Aim of the exercise. Look below for the lines from the one with "Lemma statesOf_app (m" to the one with "Lemma statesOf_other (m", and copy exactly those lines, both ends included.

---- Supplied entries

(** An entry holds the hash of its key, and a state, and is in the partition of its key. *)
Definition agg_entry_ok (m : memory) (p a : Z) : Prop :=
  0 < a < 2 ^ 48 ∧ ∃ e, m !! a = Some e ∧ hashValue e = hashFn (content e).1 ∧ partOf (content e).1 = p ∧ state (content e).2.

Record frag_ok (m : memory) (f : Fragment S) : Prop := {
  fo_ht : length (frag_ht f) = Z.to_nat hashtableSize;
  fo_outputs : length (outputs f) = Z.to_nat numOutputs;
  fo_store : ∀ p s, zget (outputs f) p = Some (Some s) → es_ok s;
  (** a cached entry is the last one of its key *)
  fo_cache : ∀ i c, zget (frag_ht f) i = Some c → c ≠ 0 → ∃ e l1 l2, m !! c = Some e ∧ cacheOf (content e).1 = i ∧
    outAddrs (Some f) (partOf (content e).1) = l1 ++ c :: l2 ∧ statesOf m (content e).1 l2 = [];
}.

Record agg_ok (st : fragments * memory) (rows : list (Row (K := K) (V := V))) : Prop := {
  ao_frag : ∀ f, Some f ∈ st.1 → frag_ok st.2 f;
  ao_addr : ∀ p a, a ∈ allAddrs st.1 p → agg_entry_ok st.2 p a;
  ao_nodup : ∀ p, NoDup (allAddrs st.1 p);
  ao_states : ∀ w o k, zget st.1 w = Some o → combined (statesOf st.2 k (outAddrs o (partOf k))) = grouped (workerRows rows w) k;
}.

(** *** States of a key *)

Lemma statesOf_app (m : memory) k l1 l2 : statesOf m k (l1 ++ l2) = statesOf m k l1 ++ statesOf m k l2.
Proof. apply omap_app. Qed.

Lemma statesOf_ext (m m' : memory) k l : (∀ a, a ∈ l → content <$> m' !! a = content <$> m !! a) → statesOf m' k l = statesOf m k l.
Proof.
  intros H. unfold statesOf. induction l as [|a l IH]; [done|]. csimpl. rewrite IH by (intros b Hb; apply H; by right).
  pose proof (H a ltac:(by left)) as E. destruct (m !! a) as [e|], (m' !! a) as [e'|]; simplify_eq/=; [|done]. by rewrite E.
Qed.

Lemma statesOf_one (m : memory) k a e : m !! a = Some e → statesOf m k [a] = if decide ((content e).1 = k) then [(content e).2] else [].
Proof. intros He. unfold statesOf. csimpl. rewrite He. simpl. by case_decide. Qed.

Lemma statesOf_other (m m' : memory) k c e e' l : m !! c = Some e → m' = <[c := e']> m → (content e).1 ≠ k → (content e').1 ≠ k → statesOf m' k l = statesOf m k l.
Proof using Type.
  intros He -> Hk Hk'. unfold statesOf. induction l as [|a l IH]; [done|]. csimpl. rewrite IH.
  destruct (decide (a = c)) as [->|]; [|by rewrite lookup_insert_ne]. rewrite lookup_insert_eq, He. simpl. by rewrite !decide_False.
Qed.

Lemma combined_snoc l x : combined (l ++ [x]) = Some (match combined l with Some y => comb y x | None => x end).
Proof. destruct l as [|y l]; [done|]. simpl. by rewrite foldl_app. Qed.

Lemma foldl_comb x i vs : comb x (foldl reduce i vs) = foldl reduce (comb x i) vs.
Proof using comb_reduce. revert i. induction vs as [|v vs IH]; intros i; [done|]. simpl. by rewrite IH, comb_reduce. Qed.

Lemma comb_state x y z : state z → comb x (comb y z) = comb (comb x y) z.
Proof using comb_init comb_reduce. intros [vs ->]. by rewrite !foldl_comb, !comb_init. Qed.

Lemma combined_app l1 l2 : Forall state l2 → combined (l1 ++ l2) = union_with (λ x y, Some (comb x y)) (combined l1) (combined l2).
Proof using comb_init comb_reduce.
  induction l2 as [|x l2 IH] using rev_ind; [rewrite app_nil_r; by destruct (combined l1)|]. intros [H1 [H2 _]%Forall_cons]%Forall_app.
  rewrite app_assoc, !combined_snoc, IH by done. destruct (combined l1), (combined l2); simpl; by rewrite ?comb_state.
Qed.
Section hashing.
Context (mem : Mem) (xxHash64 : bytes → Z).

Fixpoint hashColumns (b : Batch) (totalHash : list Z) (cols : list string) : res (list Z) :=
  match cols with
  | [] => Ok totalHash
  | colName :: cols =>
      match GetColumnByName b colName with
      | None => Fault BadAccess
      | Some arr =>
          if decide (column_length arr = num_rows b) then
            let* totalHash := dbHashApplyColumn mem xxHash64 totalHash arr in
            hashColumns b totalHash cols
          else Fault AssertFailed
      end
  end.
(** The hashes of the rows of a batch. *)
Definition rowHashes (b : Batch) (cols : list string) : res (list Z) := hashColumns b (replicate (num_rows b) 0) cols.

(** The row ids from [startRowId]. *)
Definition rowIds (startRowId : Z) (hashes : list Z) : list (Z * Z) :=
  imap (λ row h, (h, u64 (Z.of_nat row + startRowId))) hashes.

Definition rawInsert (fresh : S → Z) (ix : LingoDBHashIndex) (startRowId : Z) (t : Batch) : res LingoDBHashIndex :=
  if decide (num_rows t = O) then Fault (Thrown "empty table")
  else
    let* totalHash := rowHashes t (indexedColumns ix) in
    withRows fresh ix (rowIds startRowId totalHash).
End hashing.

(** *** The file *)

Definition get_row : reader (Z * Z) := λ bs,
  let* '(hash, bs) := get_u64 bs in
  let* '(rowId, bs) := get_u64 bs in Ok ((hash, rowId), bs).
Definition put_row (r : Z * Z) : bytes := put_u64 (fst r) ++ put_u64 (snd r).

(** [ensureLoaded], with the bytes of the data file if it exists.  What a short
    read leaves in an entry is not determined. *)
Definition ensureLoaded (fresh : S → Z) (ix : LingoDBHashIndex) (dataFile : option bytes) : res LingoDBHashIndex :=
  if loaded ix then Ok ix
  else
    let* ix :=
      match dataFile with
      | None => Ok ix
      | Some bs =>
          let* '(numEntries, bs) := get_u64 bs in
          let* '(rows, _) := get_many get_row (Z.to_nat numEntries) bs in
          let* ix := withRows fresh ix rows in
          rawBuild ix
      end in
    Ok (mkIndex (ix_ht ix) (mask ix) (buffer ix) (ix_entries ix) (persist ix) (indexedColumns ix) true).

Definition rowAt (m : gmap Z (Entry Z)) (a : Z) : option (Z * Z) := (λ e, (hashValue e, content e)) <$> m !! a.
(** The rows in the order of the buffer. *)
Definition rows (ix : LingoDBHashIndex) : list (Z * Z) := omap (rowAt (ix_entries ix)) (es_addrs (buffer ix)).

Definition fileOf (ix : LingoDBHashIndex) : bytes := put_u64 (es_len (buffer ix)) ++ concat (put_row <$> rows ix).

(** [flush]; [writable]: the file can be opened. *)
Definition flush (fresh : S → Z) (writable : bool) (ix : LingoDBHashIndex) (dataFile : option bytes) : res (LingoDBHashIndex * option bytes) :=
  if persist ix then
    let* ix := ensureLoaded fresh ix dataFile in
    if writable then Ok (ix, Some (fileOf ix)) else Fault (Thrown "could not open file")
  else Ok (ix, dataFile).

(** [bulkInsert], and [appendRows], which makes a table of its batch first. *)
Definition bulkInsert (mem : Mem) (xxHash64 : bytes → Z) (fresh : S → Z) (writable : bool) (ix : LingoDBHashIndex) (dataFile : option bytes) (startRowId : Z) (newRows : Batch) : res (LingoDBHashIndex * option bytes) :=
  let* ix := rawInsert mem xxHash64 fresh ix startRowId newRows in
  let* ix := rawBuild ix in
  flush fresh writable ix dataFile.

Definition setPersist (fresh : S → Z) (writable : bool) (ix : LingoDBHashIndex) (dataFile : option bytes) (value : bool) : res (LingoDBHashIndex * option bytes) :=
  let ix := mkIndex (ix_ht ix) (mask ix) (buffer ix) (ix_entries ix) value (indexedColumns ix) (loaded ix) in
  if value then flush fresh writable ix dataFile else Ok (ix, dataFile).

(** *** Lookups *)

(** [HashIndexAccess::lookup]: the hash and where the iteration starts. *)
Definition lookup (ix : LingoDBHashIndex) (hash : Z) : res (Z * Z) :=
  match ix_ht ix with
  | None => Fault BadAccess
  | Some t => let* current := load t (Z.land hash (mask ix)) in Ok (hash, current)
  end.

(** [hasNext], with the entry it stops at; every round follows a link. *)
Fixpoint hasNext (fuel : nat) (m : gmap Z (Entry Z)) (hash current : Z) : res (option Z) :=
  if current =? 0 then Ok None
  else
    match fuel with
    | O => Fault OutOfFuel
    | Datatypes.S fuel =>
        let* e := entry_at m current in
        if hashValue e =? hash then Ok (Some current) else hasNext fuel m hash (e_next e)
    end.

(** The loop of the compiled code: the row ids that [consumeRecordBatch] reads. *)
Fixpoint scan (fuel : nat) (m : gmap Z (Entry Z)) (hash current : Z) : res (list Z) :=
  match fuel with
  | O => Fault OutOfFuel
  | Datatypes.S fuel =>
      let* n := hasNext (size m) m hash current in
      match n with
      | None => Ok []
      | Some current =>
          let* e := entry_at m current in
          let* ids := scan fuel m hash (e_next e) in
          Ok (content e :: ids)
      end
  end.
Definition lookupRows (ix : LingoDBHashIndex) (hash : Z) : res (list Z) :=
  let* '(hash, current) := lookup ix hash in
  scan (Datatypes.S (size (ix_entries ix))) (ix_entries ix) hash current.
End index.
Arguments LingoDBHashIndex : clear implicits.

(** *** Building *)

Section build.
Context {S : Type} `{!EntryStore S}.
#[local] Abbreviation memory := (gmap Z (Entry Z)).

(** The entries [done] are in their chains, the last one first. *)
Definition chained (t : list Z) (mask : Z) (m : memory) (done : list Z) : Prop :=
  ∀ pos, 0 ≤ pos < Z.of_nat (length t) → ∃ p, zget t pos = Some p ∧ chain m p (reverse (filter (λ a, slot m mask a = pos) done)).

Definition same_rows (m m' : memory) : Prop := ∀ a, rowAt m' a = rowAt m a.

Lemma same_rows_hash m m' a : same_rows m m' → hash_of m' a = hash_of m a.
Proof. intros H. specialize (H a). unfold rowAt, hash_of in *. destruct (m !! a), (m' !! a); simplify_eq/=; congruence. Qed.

--------

Task output.
Lemma statesOf_app (m : memory) k l1 l2 : statesOf m k (l1 ++ l2) = statesOf m k l1 ++ statesOf m k l2.
Proof. apply omap_app. Qed.

Lemma statesOf_ext (m m' : memory) k l : (∀ a, a ∈ l → content <$> m' !! a = content <$> m !! a) → statesOf m' k l = statesOf m k l.
Proof.
  intros H. unfold statesOf. induction l as [|a l IH]; [done|]. csimpl. rewrite IH by (intros b Hb; apply H; by right).
  pose proof (H a ltac:(by left)) as E. destruct (m !! a) as [e|], (m' !! a) as [e'|]; simplify_eq/=; [|done]. by rewrite E.
Qed.

Lemma statesOf_one (m : memory) k a e : m !! a = Some e → statesOf m k [a] = if decide ((content e).1 = k) then [(content e).2] else [].
Proof. intros He. unfold statesOf. csimpl. rewrite He. simpl. by case_decide. Qed.

Lemma statesOf_other (m m' : memory) k c e e' l : m !! c = Some e → m' = <[c := e']> m → (content e).1 ≠ k → (content e').1 ≠ k → statesOf m' k l = statesOf m k l.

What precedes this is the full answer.